>>>>

(* ===== verification/Prelude.v ===== *)
(** * agentturn: a verification development (root file)

    agentturn is a Go library that runs the turns of a language-model agent: it calls the
    model, runs the tools the model asks for, appends what comes of it to a transcript,
    tells subscribers of every step, and writes the conversation down as a session. This
    development models that core and proves what it promises. This file, the root, holds
    the notation, the tactics and the generic lemmas the other files share.

    ** The program and the files

    The loop ([src/run.go], [config.go], [chain.go], [items.go], [reasoning.go],
    [persons.go], [quarantine.go]). A run is one value of type [runner] and a program in the
    monad [M] of [Runner.v]: it changes its own state, steps the world it shares with the
    agent, its hooks, its tools and the model, and returns a value, an error, a panic or
    [OutOfFuel]. Every event sent is kept, in order, in the [log].
    - [Items.v], [Identity.v], [Quarantine.v]: an item's marks and provenance; which model
      produced a reasoning item and which messages a person wrote; the items left out of
      every request. Items are compared by address, as pointers in the code.
    - [Types.v], [Chain.v], [Config.v]: the records exchanged, hooks joined into one, the
      configuration, the request a turn starts from, the retry policy.
    - [Transcript.v]: the unanswered calls, the pending ones and the filters.
    - [Runner.v], [Notes.v]: the run's state, its events and queues; what is said about a
      call until its output is in the transcript.
    - [Stream.v], [Attempt.v], [Turn.v]: one attempt at a request event by event
      ([runner.stream]), call IDs, the response rewritten to the transcript's calls, the
      attempts, the retries and the fold of a turn ([modelTurn]).
    - [Batch.v], [Execute.v]: the calls of a turn decided, run by the executor of tools and
      settled, or cut short ([toolBatch], [execute], [collect]).
    - [Nested.v], [Ask.v], [Invoke.v]: the nested calls a record holds and how an invocation
      is matched with one; a call put to whoever answers for the user ([Ask] of [ask.go]);
      [runner.invoke], [replayNested] and [endNested].
    - [Loop.v]: [run], [loop] and [pending], from the prompts to the run_end.
    - [Answers.v]: the answers to pending calls, [Agent.Resume]'s checks, [runAgain].

    The agent ([src/agent.go], [control.go]).
    - [Agent.v], [Interleave.v]: the state under the agent's lock, each section of an
      operation that takes it, and executions of those sections in any interleaving.
    - [Deliver.v], [Mirror.v], [Hosted.v]: the delivery barrier as one run sees it, and a run
      of the loop driven by an agent ([Prompt], [Continue], [Resume], [Deliver]).
    - [Questions.v]: the barrier as its goroutines contend for it: [ask], [Reply],
      [Subscribe], [flushReplay] and [unlockEmit] cut into pieces at every lock, wait and
      call of a subscriber.

    Handoffs ([src/handoff/handoff.go], [src/front/responses/handoff.go]).
    - [Routes.v]: the transfers a transcript holds, and the conversation trimmed at each.
    - [Team.v]: a team's tools and routes, and [Team.follow], which switches the agent of
      [Deliver.v] from sender to receiver.

    Compaction ([src/compact/compact.go]): [Compact.v], the transform that replaces the head
    of a transcript with a summary; [Folds.v], its theorems.

    The session ([src/session/]).
    - [Numbers.v], [Canonical.v], [Canonicity.v], [Readback.v], [Hash.v]: [hash.go], the
      canonical form of a JSON document and the hash of a request.
    - [Entries.v], [Writer.v], [Ledger.v], [Frame.v]: the entries of a session, the writer's
      appends and inbox, what it records of each call, and [writer.handle], which every
      event of a run goes through ([session.go], [callee.go]). The writer's actions are a
      monad of their own: one that fails keeps what it wrote.
    - [Owed.v]: the notes held, read back ([OwedNotes]).
    - [Readers.v], [Reread.v]: what a path's entries say of the nested calls, the questions
      and the withdrawals ([nestedRecords], [openQuestions]), the tools of a config delta
      ([toolDelta]), and how that agrees with what was written and with what the loop keeps.

    [Toy.v], [RecordToy.v], [ReportToy.v] and the modules named [...Toy] are concrete
    instances the definitions are evaluated on. The other files are theorems.

    ** How the parts meet

    The loop is written against an environment, [Env]: the consumer of events, the queues
    of an agent, the context, the model's stream and the executor of tools. [Deliver.v]
    makes an environment of an agent, and [Mirror.v] proves that a run in it is an execution
    of the agent's sections: the abstract machine of [Interleave.v] is what the detailed run
    refines. A hook, a subscriber or a stream may use the agent meanwhile; [Civil] says it
    does so through the agent's operations. The writer of a session is a consumer of the
    same events: [Logged.v] quantifies over every list of them, and [Reported.v] over those
    that come in the order the loop sends them, an order of the events alone that
    [ReportToy.v] evaluates on a run of the loop's.

    ** The theorems

    - Every step of a run ([Logic.v] lists what a property must be checked of, once):
      [Trace.v], the events of a run tell its transcript; [Bounds.v], a run ends, within its
      turns and its calls of the model; [Ends.v], how it ends.
    - A turn: [Pairs.v], [Calls.v], [Ids.v], the calls acted on are the transcript's and an
      attempt that changed the transcript is not retried; [Batches.v], [Executor.v],
      [Outputs.v], every call of the run's own that is started is ended, and what outputs a
      batch leaves; [Notes.v], no note is lost.
    - A nested call: [Invoked.v], [Invocations.v], an invocation returns and reports one
      call, or nothing when its decision hook fails; a call its policy deferred runs only if
      the run's own elicitor accepted.
    - The agent: [Interleave.v], queues are first in, first out, the state is well formed, a
      delivery is told what is true of it and its waiter is woken; [Mirror.v], the agent
      mirrors its run, and a run driven by it refines the sections.
    - Questions: [Asked.v], each subscriber is told of a question once and of its close once
      and after it; [Replies.v], the one reply accepted is what the asker returns,
      what its watchers hold and what the close carries, and nobody is left stuck;
      [Waiting.v], the questions held as waiting have not returned.
    - Handoffs: [Routes.v], the transfers found are exactly those answered by the tool's
      own text, and a front shows a conversation as the agent that ran it holds it, when each
      run ends with its one handoff; [Switched.v], a team's transfer reaches the agent it
      names, and the handoffs one input causes are bounded: only deliveries that keep coming
      can keep it going.
    - Compaction ([Folds.v]): no call is cut from its output, what is left out was folded,
      a fold that failed is not asked for again until the transcript has grown.
    - The canonical form ([Readback.v], [Hash.v]): two documents have one canonical text
      exactly when they have one value; the hash computed member by member is that of the
      whole request.
    - The record ([Grammar.v], [Order.v], [Recorded.v], [Reported.v], [Logged.v], [Owed.v],
      [Entries.v]): the entries about a call are in the format's order, as long as runs
      report in the loop's, wherever an append fails, a
      hand-off is on the record before the tool runs, each item is recorded once, and what
      was written of notes, marks and triggers is read back.
    - The record read ([Reread.v]): a nested call's record is the one the loop keeps of its
      attempts where the writer was told the whole of them, each call is read once, and a
      delta of the tools rebuilds their list.
    - Where the code does otherwise than it says, the behaviour is a theorem too:
      [Hosted.run_end_lost], [Folds.quarantined_meanwhile],
      [Waiting.QuestionToy.close_lost] and [replay_lost], [Config.DefaultBackoff_overflows],
      [Readback.Documents.trailing_bracket_taken], [Switched.TeamToy.late_output_orphaned] and
      [passed_over_trimmed], and [withdrawal_of_another], [arguments_of_another] and
      [invoked_with_none] of [RereadToy].

    ** Fuel and bounds

    [attempts] is given [MaxAttempts + 2], and [Bounds.attempts_ends] shows that the calls
    left ([callsLeft]: the attempts and one fold) stay below it. [run] takes its fuel as an
    argument and [Bounds.run_bounded] needs [MaxTurns] of it. The releases of the barrier
    are bounded by the code itself ([maxQueuedPasses]) for reports; how often it is found
    free is the host's list in [Deliver.v] and a piece of its own in [Questions.v]. The
    decoder's fuel is twice the length of its text and one, and it refuses a nesting of more
    than 10000 as [encoding/json] does; the shortest decimal is searched for up to 17 digits,
    with the exact expansion after. [heldCall] climbs a call's parents with fuel one above
    their number, as [climb] does by the number of calls a path names. [follow] makes a
    pass for each handoff it follows and one for each run it continues for a delivery that
    waited: the code bounds the first and not the second, so [Switched.handoffs_bounded] has
    it return within any number of passes larger than the limit and the runs continued.
    Durations, attempts and counts that can overflow are kept at 64 bits where the code
    computes with them ([Config.v]); token estimates are unbounded integers.

    ** What is assumed of code that is not here

    [Externals], [Tools], [Accumulator] (the libraries openresponses and agenttool),
    [Libraries] and [Others] (what compaction estimates with), [Encoding] (SHA-256, the
    JSON of a request), [Format] (agentsession's reading of entries), [Recording], [Tooling],
    [Setting], [Owing], [Reading] (the store, child sessions, settings, the JSON of an entry's
    data) are classes; their laws
    ([FormatLaws], [RecordingLaws], [OwingLaws]) are assumed only where a theorem names them.
    [Executor.contract] says what the executor of tools owes for a batch, [oneJob] for the
    one job of a nested call; [Mirror.Civil] what the host owes the agent. [mute] says
    that an elicitor sends no event of the run's; [Reported.storeRefuses] that the store,
    which checks an entry against its session's path, takes no hand-off of a call whose
    answer the path holds. Each theorem that assumes one has a
    concrete instance.

    ** Not modelled

    - The fronts ([src/front/]) but for the handoffs of a transcript, and the agent and A2A
      tools ([src/tools/]): protocol servers, clients and tools over SDKs that are not here.
    - [Start], [Resume], [Rebase], [Continue], [Requeue] and [Redeliver], the pending calls
      and inputs a session lists, folds, the omit setting, media and the whole of a config
      delta: they read a session and its forks as the agentsession library replays them,
      whose code is not here.
    - The low-level entry points [Run], [Continue] and [RunWith], which make a runner of
      their arguments; context accessors; the JSON encodings of events; [%q].
    - Two goroutines inside one run: an invocation, a hook and the loop each step the run's
      state alone, what they share with the rest moving in between. The agent and its
      questions are modelled with their interleavings.
    - Go's [==] panics on uncomparable dynamic types but in the quarantine and [renameCalls];
      a stream that ends with a response event that has no response. *)

From Stdlib Require Export ZArith Lia Ascii String List.
From stdpp Require Export base gmap strings numbers tactics option list.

<<<<

### Assigned task
Look back at the entries above and repeat, unchanged, every line from the line holding "mirrors its run, and" through the line holding "- Handoffs: [Routes.v], the".

### Answer
      mirrors its run, and a run driven by it refines the sections.
    - Questions: [Asked.v], each subscriber is told of a question once and of its close once
      and after it; [Replies.v], the one reply accepted is what the asker returns,
      what its watchers hold and what the close carries, and nobody is left stuck;
      [Waiting.v], the questions held as waiting have not returned.
    - Handoffs: [Routes.v], the transfers found are exactly those answered by the tool's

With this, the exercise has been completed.